The board tipped down the hill, the nose dipping over as the wheels picked up speed. “Todoroki bend your knees!” You yelled, Todoroki looking down as the board came out from under him. He fell backwards, pulling you with him as he slipped off the board. He braced for impact, squeezing his eyes shut as his head connected with something soft.
He opened his eyes, the blush returning to his cheeks as he met yours. You were straddling him, hand behind his head as you leaned over.
“You ok? You have to bend your knees on hills.” You smiled down at him, hand still cradling his head.
Todoroki struggled to form words, let alone thoughts as you moved the cushioning out from under his head, sitting up as you looked down at him.
“Hey, did you get hurt? I tried to keep your head from hitting the concrete…” You looked over him, worry working it's way over your features.
“I..you..on top of me...F/N.” Todoroki looked down at your legs, still straddling his chest.
“Oh man, I think you may have hit something.” You stood up, offering him a hand.
Hei took it, easing to his feet as Ryu walked over with your board.
“He ok?” He handed you the board, looking between you and Todoroki.
“I think he may need an ice pack...he’s not um speaking right? You took the board from him, setting it down on the ground.
“Want to head to the corner store?” Ryu questioned, looking at the back of Todoroki’s head.
“Yeah, Todoroki just stay here. I’ll be right back ok.” You unwrapped your hand from his, giving him a once over before following Ryu out of the park gates. Turning around you shouted, “and don’t touch the board, just stay away from it!”
Todoroki watched you disappear down the street with your friend, letting out a long sigh as he lost sight of the two of you. He pulled the board over, sitting down on the top. “What a proper sentence Shotou, you did it now…” Todoroki rocked back and forth on the board as he watched the kids skate around the park, nervously waiting for you to come back with Ryu.
----
“Hey peppermint, you still with us?” You smiled, walking into the park with a bag.
Todoroki turned around, given you a soft smile. “I’m ok.”
“Good, hold this on your head.” You fished out a bag of frozen peas from the bag, handing it to the seated boy.
Todoroki lifted it to his very much fine head, looking at the rest of the full bag.
“Oh I brought you something else…” You pulled out a few things from the bag, handing one to Todoroki.
“What are these?” He looked over the bag in his hand, pressing his thumb into the wrapper.
“Oh some trashy chips from America. I figured you may have never tried them.” You crumpled the bag up, pushing into your jacket pocket, in your other hand an oversized fountain soda.
Todoroki looked up at you, setting the bag in his lap.
“Here scoot over and we share them.” You nudged him over, sitting on the other end of the skateboard. You took the bag from his hand, pull it open. “Here.” You tilted them towards Todoroki.
He reached in, taking one bright red chip. He took a bite, nose wrinkling. “These kind of taste bland…”
“That’s because they're cheap.” You laughed, offering him a drink of your soda.

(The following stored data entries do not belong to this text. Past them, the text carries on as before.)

(** [time.Time] prints as [2006-01-02 15:04:05 -0700 MST]; its fields are
    unexported and untagged. *)
Definition reflect_Time (d : types.Date) : value :=
  VStruct "Time"
    {| method_IsZero := Some (types.Date_IsZero d);
       implements_Marshaler := false;
       method_String :=
         Some (time.Format_2006_01_02 (types.year d) (types.month d)
                                      (types.day d)
               +:+ " 00:00:00 +0000 UTC") |}
    [].

(** [types.Date] embeds a [time.Time] and declares [IsZero], [MarshalXML]
    and [String]. *)
Definition reflect_Date (d : types.Date) : value :=
  VStruct "Date"
    {| method_IsZero := Some (types.Date_IsZero d);
       implements_Marshaler := true;
       method_String := Some (types.Date_String d) |}
    [ ("", reflect_Time d) ].

Definition reflect_Name (x : xml.Name) : value :=
  VStruct "Name" no_methods
    [ ("", VString (xml.Space x)); ("", VString (xml.Local x)) ].

Definition reflect_EgovClassifier (x : schema.EgovClassifier) : value :=
  VStruct "EgovClassifier" no_methods
    [ (",chardata", VString (schema.EgovClassifier_Value x)) ].

Definition reflect_EgovClassifiers (x : schema.EgovClassifiers) : value :=
  VStruct "EgovClassifiers" no_methods
    [ ("EgovClassifier", VSlice (reflect_EgovClassifier <$> schema.EgovClassifiers_EgovClassifier x)) ].

Definition reflect_Note (x : schema.Note) : value :=
  VStruct "Note" no_methods
    [ (",chardata", VString (schema.Note_Value x));
      ("languageID,attr,omitempty", VString (schema.Note_LanguageID x)) ].

Definition reflect_Extensions (x : schema.Extensions) : value :=
  VStruct "Extensions" no_methods
    [ (",innerxml", VSlice (reflect_bytes (schema.Extensions_Raw x))) ].

Definition reflect_PartyIdentification (x : schema.PartyIdentification) : value :=
  VStruct "PartyIdentification" no_methods
    [ ("UserID,omitempty", VString (schema.PartyIdentification_UserID x));
      ("CatalogFirmIdentification,omitempty", VString (schema.PartyIdentification_CatalogFirmIdentification x));
      ("ID", VString (schema.PartyIdentification_ID x)) ].

Definition reflect_PartyName (x : schema.PartyName) : value :=
  VStruct "PartyName" no_methods
    [ ("Name", VString (schema.PartyName_Name x)) ].

Definition reflect_Country (x : schema.Country) : value :=
  VStruct "Country" no_methods
    [ ("IdentificationCode", VString (schema.Country_IdentificationCode x));
      ("Name,omitempty", VString (schema.Country_Name x)) ].

Definition reflect_PostalAddress (x : schema.PostalAddress) : value :=
  VStruct "PostalAddress" no_methods
    [ ("StreetName", VString (schema.PostalAddress_StreetName x));
      ("BuildingNumber,omitempty", VString (schema.PostalAddress_BuildingNumber x));
      ("CityName", VString (schema.PostalAddress_CityName x));
      ("PostalZone", VString (schema.PostalAddress_PostalZone x));
      ("Country", reflect_Country (schema.PostalAddress_Country x)) ].

Definition reflect_PartyTaxScheme (x : schema.PartyTaxScheme) : value :=
  VStruct "PartyTaxScheme" no_methods
    [ ("CompanyID", VString (schema.PartyTaxScheme_CompanyID x));
      ("TaxScheme", VString (schema.PartyTaxScheme_TaxScheme x)) ].

Definition reflect_RegisterIdentification (x : schema.RegisterIdentification) : value :=
  VStruct "RegisterIdentification" no_methods
    [ ("Preformatted,omitempty", VString (schema.RegisterIdentification_Preformatted x));
      ("RegisterKeptAt,omitempty", VString (schema.RegisterIdentification_RegisterKeptAt x));
      ("RegisterFileRef,omitempty", VString (schema.RegisterIdentification_RegisterFileRef x));
      ("RegisterDate,omitempty", reflect_Date (schema.RegisterIdentification_RegisterDate x)) ].

Definition reflect_Contact (x : schema.Contact) : value :=
  VStruct "Contact" no_methods
    [ ("Name,omitempty", VString (schema.Contact_Name x));
      ("Telephone,omitempty", VString (schema.Contact_Telephone x));
      ("ElectronicMail,omitempty", VString (schema.Contact_ElectronicMail x)) ].

Definition reflect_Party (x : schema.Party) : value :=
  VStruct "Party" no_methods
    [ ("PartyIdentification", reflect_PartyIdentification (schema.Party_PartyIdentification x));
      ("PartyName", reflect_PartyName (schema.Party_PartyName x));
      ("PostalAddress", reflect_PostalAddress (schema.Party_PostalAddress x));
      ("PartyTaxScheme,omitempty", VSlice (reflect_PartyTaxScheme <$> schema.Party_PartyTaxScheme x));
      ("RegisterIdentification,omitempty", VPtr (reflect_RegisterIdentification <$> schema.Party_RegisterIdentification x));
      ("Contact,omitempty", VPtr (reflect_Contact <$> schema.Party_Contact x)) ].

Definition reflect_AccountingSupplierParty (x : schema.AccountingSupplierParty) : value :=
  VStruct "AccountingSupplierParty" no_methods
    [ ("Party", reflect_Party (schema.AccountingSupplierParty_Party x)) ].

Definition reflect_SellerSupplierParty (x : schema.SellerSupplierParty) : value :=
  VStruct "SellerSupplierParty" no_methods
    [ ("Party", reflect_Party (schema.SellerSupplierParty_Party x)) ].

Definition reflect_AnonymousCustomerParty (x : schema.AnonymousCustomerParty) : value :=
  VStruct "AnonymousCustomerParty" no_methods
    [ ("ID", VString (schema.AnonymousCustomerParty_ID x));
      ("IDScheme,omitempty", VString (schema.AnonymousCustomerParty_IDScheme x)) ].

Definition reflect_AccountingCustomerParty (x : schema.AccountingCustomerParty) : value :=
  VStruct "AccountingCustomerParty" no_methods
    [ ("Party", reflect_Party (schema.AccountingCustomerParty_Party x)) ].

Definition reflect_BuyerCustomerParty (x : schema.BuyerCustomerParty) : value :=
  VStruct "BuyerCustomerParty" no_methods
    [ ("Party", reflect_Party (schema.BuyerCustomerParty_Party x)) ].

Definition reflect_OrderReference (x : schema.OrderReference) : value :=
  VStruct "OrderReference" no_methods
    [ ("id,attr,omitempty", VString (schema.OrderReference_ID x));
      ("SalesOrderID", VString (schema.OrderReference_SalesOrderID x));
      ("ExternalOrderID,omitempty", VString (schema.OrderReference_ExternalOrderID x));
      ("IssueDate,omitempty", reflect_Date (schema.OrderReference_IssueDate x));
      ("ExternalOrderIssueDate,omitempty", reflect_Date (schema.OrderReference_ExternalOrderIssueDate x));
      ("UUID,omitempty", VString (schema.OrderReference_UUID x));
      ("ISDS_ID,omitempty", VString (schema.OrderReference_ISDS_ID x));
      ("FileReference,omitempty", VString (schema.OrderReference_FileReference x));
      ("ReferenceNumber,omitempty", VString (schema.OrderReference_ReferenceNumber x)) ].

Definition reflect_OrderReferences (x : schema.OrderReferences) : value :=
  VStruct "OrderReferences" no_methods
    [ ("OrderReference", VSlice (reflect_OrderReference <$> schema.OrderReferences_OrderReference x)) ].

Definition reflect_DeliveryNoteReference (x : schema.DeliveryNoteReference) : value :=
  VStruct "DeliveryNoteReference" no_methods
    [ ("id,attr,omitempty", VString (schema.DeliveryNoteReference_ID x));
      ("ID", VString (schema.DeliveryNoteReference_DeliveryNoteID x));
      ("IssueDate,omitempty", reflect_Date (schema.DeliveryNoteReference_IssueDate x));
      ("UUID,omitempty", VString (schema.DeliveryNoteReference_UUID x)) ].

Definition reflect_DeliveryNoteReferences (x : schema.DeliveryNoteReferences) : value :=
  VStruct "DeliveryNoteReferences" no_methods
    [ ("DeliveryNoteReference", VSlice (reflect_DeliveryNoteReference <$> schema.DeliveryNoteReferences_DeliveryNoteReference x)) ].

Definition reflect_OriginalDocumentReference (x : schema.OriginalDocumentReference) : value :=
  VStruct "OriginalDocumentReference" no_methods
    [ ("id,attr,omitempty", VString (schema.OriginalDocumentReference_ID x));
      ("ID", VString (schema.OriginalDocumentReference_OriginalDocumentID x));
      ("IssueDate,omitempty", reflect_Date (schema.OriginalDocumentReference_IssueDate x));
      ("UUID,omitempty", VString (schema.OriginalDocumentReference_UUID x)) ].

Your phone started to buzz in your back pocket pulling your attention away from Todoroki. You pulled it out and slid the green button, lifting it up to your ear.
He watched you talk for a minute in English before you hung up the phone.
“I have to get home, and that means I have to get you back to the dorm.” You stood up, taking the soda from him.
He stood up as well, picking up the skateboard as he followed you out of the park. Everyone waved to the both of you as you walked back down the park path home, a chorus of goodbyes behind you.
“You speak english?” Todoroki question, the sound of the park growing distant.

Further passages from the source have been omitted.